The state has also created a new nine-member “Fast Food Council” to manage the industry. The Council is comprised of representatives of the restaurant owners, the employees, and the government. Jointly, they will oversee the state’s restaurants to assure working conditions are satisfactory. The Soviet Union ran business in a similar fashion.
The response of the restaurant owners is predictable. Besides reducing worker hours and positions, they will invest less in store upkeep and more in self-service terminals, which eliminate the need for employees. To the extent they can, they will raise prices. And they will be far more likely to open their next location in any state other than California.
This anti-business policy is the latest in a long list that are driving businesses, and people, out of California. In the last decade, for the first time, more people moved from California to other states than to California, resulting in a net loss of about one million people. Considering pretty much everyone agrees California is the country’s most beautiful state, with the most idyllic weather, and with abundant natural resources, there can only be one explanation for this: Horrendous policies resulting from one-party, super majority rule.
To share one story of such a business, my friend dared to open new and renovated bars in downtown Los Angeles 20 years ago when the area was just starting to be revitalized from a place where no one wanted to live into a somewhat livable urban community. He opened ten of them, playing a significant role in making downtown livable. Big investors followed, building new condos, apartments, and office towers. But when the pandemic hit, California shut down his bars for over 15 months, longer than any other state. They lost millions.

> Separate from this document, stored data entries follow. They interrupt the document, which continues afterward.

Lemma config_h_lines_spec (c : ConfigRecord) :
  config_h_lines c =
  if direct_is_empty c then Raise IndexError
  else Ok (header_lines ++ flat_map (field_fragments c) field_order).
Proof.
  unfold field_order, flat_map.
  rewrite fragments_diode_direction, fragments_keyboard_name, fragments_manufacturer,
    fragments_direct, fragments_cols, fragments_rows.
  unfold field_fragments, field_lines, is_usb_field.
  unfold config_h_lines, direct_is_empty, direct_of, cols_of, rows_of, usb_of.
  destruct c as [dd kn mf mp usb].
  cbn [info_diode_direction info_keyboard_name info_manufacturer info_matrix_pins info_usb].
  cbv zeta. rewrite !append_if. unfold usb_properties, header_lines.
  destruct mp as [[[[|row0 grid]|] cs rs]|]; [done | ..];
    cbn [mbind option_bind result_bind mp_direct mp_cols mp_rows block_of];
    rewrite ?direct_pins_spec; cbn [lookup list_lookup mbind result_bind];
    f_equal.
  all: try destruct cs; try destruct rs; cbn [block_of].
  all: destruct usb as [usb|]; cbn [mbind option_bind block_of foldl];
    rewrite ?usb_step_block, ?app_nil_r, <- ?app_assoc; reflexivity.
Qed.

Lemma generate_spec (c : ConfigRecord) :
  generate c =
  if direct_is_empty c then Raise IndexError
  else Ok (generated_comment +:+
           more_lines ([""; "#pragma once"] ++ flat_map (field_lines c) field_order)).
Proof.
  unfold generate. rewrite config_h_lines_spec.
  destruct (direct_is_empty c); [done |].
  cbn [mbind result_bind]. f_equal.
  unfold header_lines. cbn [app]. rewrite join_cons.
  f_equal. change (?a :: ?b :: ?l) with ([a; b] ++ l).
  rewrite !more_lines_app. f_equal.
  apply more_lines_flat_map, more_lines_fragments.
Qed.

(** ** Lines of the generated text *)

Lemma no_newline_app (s t : string) :
  no_newline (s +:+ t) = no_newline s && no_newline t.
Proof.
  induction s as [|a s IH]; simpl; [done |].
  by rewrite IH, andb_assoc.
Qed.

Lemma no_newline_join (sep : string) (l : list string) :
  no_newline sep = true → forallb no_newline l = true →
  no_newline (join sep l) = true.
Proof.
  intros Hsep. induction l as [|x [|y l] IH]; simpl; intros H; [done | |].
  - by rewrite andb_true_r in H.
  - apply andb_prop in H as [Hx H].
    change (no_newline (x +:+ sep +:+ join sep (y :: l)) = true).
    rewrite !no_newline_app, Hx, Hsep. simpl. by apply IH.
Qed.

Lemma no_newline_uint (d : Decimal.uint) :
  no_newline (NilEmpty.string_of_uint d) = true.
Proof. induction d; simpl; done. Qed.

Lemma no_newline_str_of_nat (n : nat) : no_newline (str_of_nat n) = true.
Proof.
  unfold str_of_nat, NilZero.string_of_uint.
  destruct (Nat.to_uint n); try done; apply no_newline_uint.
Qed.

Lemma no_newline_braces (items : list string) :
  forallb no_newline items = true → no_newline (braces items) = true.
Proof.
  intros H. unfold braces. rewrite !no_newline_app, no_newline_join; done.
Qed.

Lemma no_newline_render_cell (cell : option string) :
  opt_all no_newline cell = true → no_newline (render_cell cell) = true.
Proof. destruct cell as [[|a s]|]; simpl; done. Qed.

Lemma forallb_fmap_true {A B : Type} (p : A → bool) (q : B → bool) (f : A → B)
    (l : list A) :
  (∀ x, p x = true → q (f x) = true) →
  forallb p l = true → forallb q (f <$> l) = true.
Proof.
  intros Hpq. induction l as [|x l IH]; cbn [fmap list_fmap forallb]; [done |].
  intros [Hx Hl]%andb_prop. by rewrite (Hpq x Hx), IH.
Qed.

Lemma no_newline_render_grid (grid : list (list (option string))) :
  forallb (forallb (opt_all no_newline)) grid = true →
  no_newline (render_grid grid) = true.
Proof.
  intros H. apply no_newline_braces.
  eapply forallb_fmap_true; [| exact H].
  intros row Hrow. apply no_newline_braces.
  eapply forallb_fmap_true; [| exact Hrow].
  apply no_newline_render_cell.
Qed.

Lemma split_lines_single (s : string) :
  no_newline s = true → split_lines s = [s].
Proof.
  induction s as [|a s IH]; simpl; [done |].
  intros [Ha Hs]%andb_prop. apply negb_true_iff in Ha. rewrite Ha, IH; done.
Qed.

Lemma split_lines_line (s rest : string) :
  no_newline s = true → split_lines (s +:+ String LF rest) = s :: split_lines rest.
Proof.
  induction s as [|a s IH]; simpl; [done |].
  intros [Ha Hs]%andb_prop. apply negb_true_iff in Ha. rewrite Ha, IH; done.
Qed.

Lemma split_lines_more_lines (l : string) (ls : list string) :
  no_newline l = true → forallb no_newline ls = true →
  split_lines (l +:+ more_lines ls) = l :: ls.
Proof.
  revert l. induction ls as [|l' ls IH]; simpl; intros l Hl Hls.
  - rewrite append_nil_r. by apply split_lines_single.
  - apply andb_prop in Hls as [Hl' Hls].
    change (nl +:+ l' +:+ more_lines ls) with (String LF (l' +:+ more_lines ls)).
    rewrite split_lines_line by done. by rewrite IH.
Qed.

They managed to reopen but were subsequently hit with minimum wage increases and other costly new wage and hour rules. Also, since COVID, downtown has gone in the opposite direction, with homelessness and crime now rampant again due to soft-on-crime polices and a hands-off approach to homeless encampments. It’s becoming a ghost town. Buildings now sit empty, or half built. My friend’s company decided last year it would no longer open new L.A. locations. They are now opening them in Texas. Eight have opened thus far, with another four in the works.
To cite another example, Los Angeles implemented a new tax on real estate sales last year. If you sell any property over $5 million dollars, residential or commercial, you must pay a 4 to 5.5 percent tax on the gross proceeds, regardless of whether you made a profit or not. As described by CBRE President Lew Horne, the effect as been to effectively redline L.A. for new development.
Why develop in Los Angeles where you have to give up as much as half of your profit in taxes when most other places have no such tax? Numerous California cities have followed suit.
California politicians seemingly learn no lessons from their business-killing policies. Rather, they blindly forge ahead into the socialist abyss. Their response appears to be: So be it. The only silver lining is that the rest of America gets to watch and learn, and benefit.